I’ll be using the VADER model which uses a lexical approach to map words to sentiments by using a ‘dictionary of sentiment’. In other words, each word in the dictionary is assigned a numerical value between -4 and 4 with -4 being negative and 4 being positive. The word ‘horrible’ is rated -2.5 while ‘great’ is 3.1. After each word is assigned a value they’re summed to produce positive, neutral, negative, and compound scores between -1 and 1.

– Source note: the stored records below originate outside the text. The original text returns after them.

(* ===== verification/RegistrationSpec.v ===== *)
(** * Registration is atomic, and serving freezes the server *)
From S2P Require Import Prelude GoStrings StringFacts ParsedDescriptor ParsedSpec JsonSchema Reachable ReachableSpec Server ServerSpec.
Import Server.

(** The services of a parsed descriptor are known by their own names. *)
Lemma parsed_names w fds : parseFileDescriptorSet fds = Ok (parsed w) -> wfParsed w.
Proof.
  intros (infos&_&Hpd)%parse_extend n i Hn. rewrite Hpd in Hn. cbn [extend Services emptyParsed] in Hn.
  assert (Forall (fun x => si_FullName x.2 = x.1) (allServices fds)) as Hall.
  { unfold allServices. clear. induction fds as [|f fds IH]; [constructor|]. cbn [map concat].
    apply list.Forall_app. split; [|exact IH]. unfold fileServices. apply list.Forall_forall.
    intros x Hx. apply list_elem_of_lookup in Hx as [k Hk]. rewrite list_lookup_imap in Hk.
    destruct (file_service f !! k); [|done]. by injection Hk as <-. }
  revert Hn Hall. generalize (allServices fds). intros l Hn Hall.
  induction l as [|[k v] l IH] using rev_ind; [done|]. rewrite insertAll_app in Hn.
  apply list.Forall_app in Hall as [Hl Hx]. apply list.Forall_cons in Hx as [Hx _]. cbn [insertAll foldl fst snd] in Hn, Hx.
  destruct (decide (n = k)) as [->|Hne].
  - rewrite lookup_insert_eq in Hn. by injection Hn as <-.
  - rewrite lookup_insert_ne in Hn by done. by apply IH.
Qed.

Section WithWorld.
Context {UI SI HP MM : Type}.
Context (w : World).
Notation Srv := (@Server UI SI HP MM).

(** ** What a commit does *)

Definition toolEntries (ts : list Tool) : list (string * Tool) := map (fun t => (Name t, finished t)) ts.

Definition afterCommit (staged : list (ServiceDesc * Impl * list Tool)) (s : Srv) : Srv :=
  setTools (insertAll (concat (map (fun x => toolEntries x.2) staged)) (tools s))
    (setServices (list_to_set (map stagedName staged) ∪ nativeServices s)
       (insertAll (map (fun x => (stagedName x, x.1)) staged) (registeredServices s)) s).

(** The request type of a tool has a factory. *)
Definition usable (t : Tool) : Prop := messageFactory w (InputType t) = true.
Definition noRequestType (t : Tool) : string := "tool " +:+ Quote (Name t) +:+ " has no protobuf request type".

Lemma addTool_fresh (s : Srv) desc t :
  StagedTool w s desc t -> tools s !! Name t = None ->
  addTool w t s = if messageFactory w (InputType t) then (setTools (<[Name t := finished t]> (tools s)) s, Ok tt)
                  else (s, Err (noRequestType t)).
Proof.
  intros [H1 H2 H3 H4 H5 H6] Hfree. unfold addTool, finished. cbv zeta. rewrite Hfree, String.eqb_refl. cbn [negb].
  rewrite H5, orb_diag. destruct (ServerStreaming t); destruct H4 as (m&->&_); cbn; by destruct (messageFactory w (InputType t)).
Qed.

(** Adding the tools of a service adds all of them, or those before the first that is
    not usable. *)
Lemma addTools_fresh ts (s : Srv) desc :
  Forall (StagedTool w s desc) ts -> NoDup (map Name ts) -> (forall n, n ∈ map Name ts -> tools s !! n = None) ->
  (Forall usable ts /\ addTools w ts s = (setTools (insertAll (toolEntries ts) (tools s)) s, Ok tt)) \/
  (exists a t b, ts = a ++ t :: b /\ Forall usable a /\ ~ usable t /\
     addTools w ts s = (setTools (insertAll (toolEntries a) (tools s)) s, Err (noRequestType t))).
Proof.
  revert s. induction ts as [|t ts IH]; intros s Hst Hnd Hfree; cbn [addTools toolEntries map] in *.
  { left. split; [constructor|by destruct s]. }
  apply list.Forall_cons in Hst as [Ht Hst]. apply list.NoDup_cons in Hnd as [Hni Hnd].
  rewrite (addTool_fresh s desc) by (try done; apply Hfree; by left).
  destruct (messageFactory w (InputType t)) eqn:Hu; [|right; exists [], t, ts; unfold usable; rewrite Hu; split_and!; [done|constructor|done|by destruct s]].
  destruct (IH (setTools (<[Name t := finished t]> (tools s)) s)) as [[Hall ->]|(a&t'&b&->&Ha&Hb&->)].
  - eapply list.Forall_impl; [exact Hst|]. intros t' Ht'. by apply (StagedTool_filters w s).
  - done.
  - intros n Hn. simpl. rewrite lookup_insert_ne by (intros Heq; apply Hni; by rewrite Heq). apply Hfree. by right.
  - left. split; [by constructor|done].
  - right. exists (t :: a), t', b. split_and!; [done|by constructor|done|done].
Qed.

Lemma afterCommit_cons desc impl ts staged (s : Srv) :
  afterCommit staged (setTools (insertAll (toolEntries ts) (tools s)) (registered desc impl s)) = afterCommit ((desc, impl, ts) :: staged) s.
Proof.
  unfold afterCommit. cbn [map concat snd fst list_to_set]. unfold stagedName at 3. cbn [fst].
  rewrite insertAll_app, insertAll_cons. unfold setTools, registered, setServices. simpl. f_equal. set_solver.
Qed.

(** A commit does all that was staged, or stops at the first tool that is not usable. *)
Definition committed (staged : list (ServiceDesc * Impl * list Tool)) (s s' : Srv) (result : Outcome unit) : Prop :=
  (Forall (fun x => Forall usable x.2) staged /\ result = Ok tt /\ s' = afterCommit staged s) \/
  (exists before desc impl a t b after, staged = before ++ (desc, impl, a ++ t :: b) :: after /\
     Forall (fun x => Forall usable x.2) before /\ Forall usable a /\ ~ usable t /\
     result = Err (noRequestType t) /\ s' = afterCommit (before ++ [(desc, impl, a)]) s).
Lemma commit_exact staged (s : Srv) :
  Forall (fun x => Forall (StagedTool w s x.1.1) x.2) staged -> NoDup (toolNames staged) ->
  (forall n, n ∈ toolNames staged -> tools s !! n = None) ->
  committed staged s (commit w staged s).1 (commit w staged s).2.
Proof.
  revert s. induction staged as [|[[desc impl] ts] staged IH]; intros s Hst Hnd Hfree; cbn [commit].
  { left. split_and!; [constructor|done|]. unfold afterCommit. simpl. rewrite (left_id_L ∅ (∪)). by destruct s. }
  apply list.Forall_cons in Hst as [Ht Hst]. unfold toolNames in *. cbn [map concat snd] in *.
  apply list.NoDup_app in Hnd as (Hn1&Hdisj&Hn2). cbv zeta. change (setServices _ _ s) with (registered desc impl s).
  destruct (addTools_fresh ts (registered desc impl s) desc) as [[Hu ->]|(a&t&b&->&Ha&Hb&->)].
  - eapply list.Forall_impl; [exact Ht|]. intros t Hxt. by apply (StagedTool_filters w s).
  - done.
  - intros n Hn. apply Hfree. apply elem_of_app. by left.
  - change (tools (registered desc impl s)) with (tools s).
    destruct (IH (setTools (insertAll (toolEntries ts) (tools s)) (registered desc impl s))) as [(Hall&->&->)|(before&d&i&a&t&b&after&->&Hall&Ha&Hb&->&->)].
    + apply list.Forall_forall. intros x Hx. rewrite list.Forall_forall in Hst. eapply list.Forall_impl; [exact (Hst x Hx)|].
      intros t Hxt. by apply (StagedTool_filters w s).
    + done.
    + intros n Hn. simpl. rewrite insertAll_notin.
      * apply Hfree. apply elem_of_app. by right.
      * intros Hin. apply (Hdisj n); [|done]. unfold toolEntries in Hin. by rewrite <- list_fmap_compose in Hin.
    + left. split_and!; [by constructor|done|apply afterCommit_cons].
    + right. exists ((desc, impl, ts) :: before), d, i, a, t, b, after. split_and!; [done|by constructor|done..|]. apply afterCommit_cons.
  - right. exists [], desc, impl, a, t, b, staged. split_and!; [done|constructor|done..|]. cbn [fst app]. rewrite <- afterCommit_cons.
    unfold afterCommit. simpl. rewrite (left_id_L ∅ (∪)). by destruct s.
Qed.

(** ** Frozen servers *)

Lemma frozen_step (s s' : Srv) : frozen s = true -> frozenFast s = true -> step w s s' -> s' = s.
Proof.
  intros Hf Hff Hstep. destruct Hstep; try (unfold updateConfiguration, updateProjectionFilters, limitSetter; done);
    try (unfold SetMaxUnaryRequestBytes, SetMaxUnaryResponseBytes, SetMaxStreamRequestBytes, SetMaxStreamResponseBytes,
           SetHTTPShutdownTimeout, ConfigureMethod, Use, UseStream, UseHTTPHeaderProvider, UseHTTPMetadataMapper,
           Include, Exclude, limitSetter, updateConfiguration, updateProjectionFilters; rewrite Hf; by repeat case_match).
  - unfold registerServices. rewrite Hf. by repeat case_match.
  - unfold ConnectGRPC, ensureRegistrationOpen. by rewrite Hf.
  - unfold freeze. by rewrite Hff.
  - unfold Invoke, freeze. by rewrite Hff.
  - unfold InvokeStream, freeze. by rewrite Hff.
Qed.
End WithWorld.

Section Claims.
Context {UI SI HP MM : Type}.
Context (w : World).
Notation Srv := (@Server UI SI HP MM).

(** C20: whatever sequence of configuration calls, registrations, connections and
    invocations led to a server, every tool is a unary or server-streaming method of
    a registered service, stored under its own name with a usable request type, and
    selected by the filters as they are now; the native services are the registered
    ones and the reflection services; the limits are positive. *)
Theorem server_invariant fds (s : Srv) :
  parseFileDescriptorSet fds = Ok (parsed w) -> Reached w s -> Inv w s.
Proof. intros Hp Hr. apply Reached_Inv; [by eapply parsed_names|done]. Qed.

(** Once a server is frozen, no configuration call, registration, connection or
    invocation changes it again, and every call that serves it freezes it. *)
Theorem frozen_forever fds (s s' : Srv) name :
  parseFileDescriptorSet fds = Ok (parsed w) -> Reached w s ->
  frozen (freeze s) = true /\ frozen (Invoke name s).1 = true /\ frozen (InvokeStream name s).1 = true /\
  (frozen s = true -> rtc (step w) s s' -> s' = s).
Proof.
  intros Hp Hr. assert (frozen (freeze s) = true) as Hf.
  { unfold freeze. destruct (frozenFast s) eqn:E; [|done]. apply Reached_Inv in Hr; [|by eapply parsed_names].
    by rewrite <- (inv_frozen _ _ Hr). }
  split_and!; [done..|]. intros Hfs Hrtc. apply Reached_Inv in Hr; [|by eapply parsed_names].
  pose proof (inv_frozen _ _ Hr) as Hff. rewrite Hfs in Hff. clear Hr.
  induction Hrtc as [s|s s1 s2 H1 _ IH]; [done|]. apply frozen_step in H1; [|done..]. subst s1. by apply IH.
Qed.


(** A method is projected exactly when its full name matches one of the include
    patterns, if there are any, and none of the exclude patterns, where a star of a
    pattern stands for any text and every other byte for itself. *)
Theorem filter_exact (s : Srv) svc method :
  shouldIncludeLocked w s svc method = true <->
  (effectiveIncludes w s = [] \/ exists p, p ∈ effectiveIncludes w s /\ Glob p (svc +:+ "." +:+ method)) /\
  ~ (exists p, p ∈ effectiveExcludes w s /\ Glob p (svc +:+ "." +:+ method)).
Proof. apply shouldInclude_exact. Qed.
End Claims.

(** ** Witnesses *)

Definition ordersFile : FileDescriptor := mkFile "shop/orders.proto" "orders".
Definition ordersRegistry : Registry := mkRegistry
  (list_to_map [("shop.Order", mkMessageNode ordersFile [ScalarRef; MessageRef "shop.Order.TagsEntry"; MessageRef "shop.Order"]);
                ("shop.Order.TagsEntry", mkMessageNode ordersFile [ScalarRef; ScalarRef]);
                ("shop.Ack", mkMessageNode ordersFile [])])
  (list_to_map [("shop.Orders", mkServiceNode ordersFile
      [("Place", ("shop.Order", "shop.Ack")); ("Watch", ("shop.Order", "shop.Ack"))])]) ∅.
Definition shopWorld : World :=
  mkWorld (match parseFileDescriptorSet [shopFile] with Ok pd => pd | _ => emptyParsed end)
    ordersRegistry ordersRegistry (fun _ => LinkedMessage) sameContent "proto: not found" "" "*.Internal*"
    ["grpc.reflection.v1.ServerReflection"].
Definition ordersDesc : ServiceDesc :=
  mkServiceDesc "shop.Orders" (InterfacePointer "OrdersServer") [mkMethodDesc "Place" true]
    [mkStreamDesc "Watch" true false true].
Definition ordersImpl : Impl := mkImpl "*main.orders" ["OrdersServer"].
Notation PlainServer := (@Server unit unit unit unit).
Definition freshServer : PlainServer := newServerWithFDS shopWorld tt.
Definition shopServer : PlainServer :=
  (registerServices shopWorld [mkRegistered (Some ordersDesc) (Some ordersImpl)] "orders" freshServer).1.

Lemma shopServer_reached : Reached shopWorld shopServer.
Proof. eapply reached_step; [apply (reached_new shopWorld tt)|apply step_register]. Qed.

(** The generated service is accepted and both of its methods are tools. *)
Lemma shopServer_tools : map fst (map_to_list (tools shopServer)) ≡ₚ ["shop.Orders.Place"; "shop.Orders.Watch"].
Proof. vm_compute. reflexivity || (by_computation). Qed.

Lemma server_invariant_witness : Inv shopWorld shopServer.
Proof. apply (server_invariant shopWorld [shopFile]); [vm_compute; reflexivity|exact shopServer_reached]. Defined.

Lemma frozen_forever_witness : frozen (Invoke "shop.Orders.Place" shopServer).1 = true.
Proof.
  apply (frozen_forever shopWorld [shopFile] shopServer shopServer "shop.Orders.Place");
    [vm_compute; reflexivity|exact shopServer_reached].
Defined.

Definition conflictWorld : World :=
  mkWorld (parsed shopWorld) ordersRegistry ordersRegistry (fun _ => LinkedError "wrong type") sameContent "proto: not found" "" "" [].
Example partial_registration :
  let r := registerServices conflictWorld [mkRegistered (Some ordersDesc) (Some ordersImpl)] "orders" freshServer in
  r.2 = Err (noRequestType (mkTool "shop.Orders.Place" "" (AMap []) "" "" "" "" false None None false "")) /\
  is_Some (registeredServices r.1 !! "shop.Orders") /\ tools r.1 = ∅.
Proof. split_and!; [vm_compute; reflexivity|vm_compute; by eexists|vm_compute; reflexivity]. Qed.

Take these two sentences for example:

‘OrNot is the best.’

‘I hate spiders.’

When ran through the VADER model, these values are returned:

{'neg': 0.0, 'neu': 0.417, 'pos': 0.583, 'compound': 0.6369} {'neg': 0.787, 'neu': 0.213, 'pos': 0.0, 'compound': -0.5719}

‘OrNot is the best’ is rated mostly positive, and the compound score reflects this. On the other hand, ‘I hate spiders’ is rated much more negatively. It's a simple but effective approach to determine the sentiment of a sentence. We can apply this to each of the customer's reviews and review headers to find the distribution of the compound scores. I also bucketed the compound scores to make it less granular in the visualization.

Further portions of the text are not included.